▶ Required work
The reply must be the number of lines in the following material that include the word "many", and nothing more.

▶ Recorded data
(* ===== verification/Posix.v ===== *)
(** * Files, as the key store uses them

    The POSIX and stdio functions the code calls, on the file system of the
    state: a flat name space from paths to nodes. A call can fail for reasons
    of its own, and a transfer can be short: both are decided by the
    environment. An output stream keeps at most [BUFSIZ] bytes back; what
    exceeds them is handed to the file when it is written, the rest when the
    stream is flushed or closed. Descriptors and streams are objects, so that
    one that is not closed is seen in the references a function leaves
    behind. *)

From S2P Require Import Prelude Machine.

#[global] Arguments Z.land : simpl never.
#[global] Arguments Z.ldiff : simpl never.

Definition ENOENT : Z := 2.
Definition EEXIST : Z := 17.
Definition ENOTDIR : Z := 20.
Definition EISDIR : Z := 21.
Definition ELOOP : Z := 40.

(** - [sys_fault name path]: the error with which a call fails whatever the
      file system holds, zero when it does not;
    - [io_count name n]: how many of the [n] bytes asked for a transfer
      handles, not positive when it fails;
    - [BUFSIZ]: how many bytes the buffer of a stream holds. *)
Class Posix := {
  umask : Z;
  BUFSIZ : Z;
  sys_fault : string → string → N → Z;
  io_count : string → Z → N → Z
}.

(** ** C strings *)

(** The string at a pointer: the bytes before the first NUL. *)
Fixpoint c_string (b : list byte) : string :=
  match b with
  | [] => ""
  | x :: b => if decide (x = Byte.x00) then "" else String (Ascii.ascii_of_byte x) (c_string b)
  end.

(** [s] can be passed as a [const char *]. *)
Definition nul_free (s : string) : Prop := Forall (λ b, b ≠ Byte.x00) (lit s).

Lemma lit_cons a s : lit (String a s) = Ascii.byte_of_ascii a :: lit s.
Proof. done. Qed.

Lemma c_string_lit s rest : nul_free s → c_string (lit s ++ Byte.x00 :: rest) = s.
Proof.
  unfold nul_free. induction s as [|a s IH]; [done|]. rewrite lit_cons. inversion_clear 1 as [|? ? Ha Hs].
  cbn [app c_string]. rewrite decide_False by done. rewrite Ascii.ascii_of_byte_of_ascii. f_equal. by apply IH.
Qed.

Lemma lit_app s1 s2 : lit (s1 ++ s2) = lit s1 ++ lit s2.
Proof.
  induction s1 as [|a s1 IH]; [done|].
  change (Ascii.byte_of_ascii a :: lit (s1 ++ s2) = Ascii.byte_of_ascii a :: (lit s1 ++ lit s2)).
  by rewrite IH.
Qed.

Lemma nul_free_app s1 s2 : nul_free s1 → nul_free s2 → nul_free (s1 ++ s2).
Proof. unfold nul_free. rewrite lit_app. by apply Forall_app_2. Qed.

Lemma len_lit s : len (lit s) = strlen s.
Proof. unfold len, strlen. by rewrite length_lit. Qed.

(** ** Nodes *)

Inductive file_type := S_IFREG | S_IFDIR | S_IFLNK.
#[export] Instance file_type_eq_dec : EqDecision file_type.
Proof. solve_decision. Defined.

▶ Solution to the exercise
2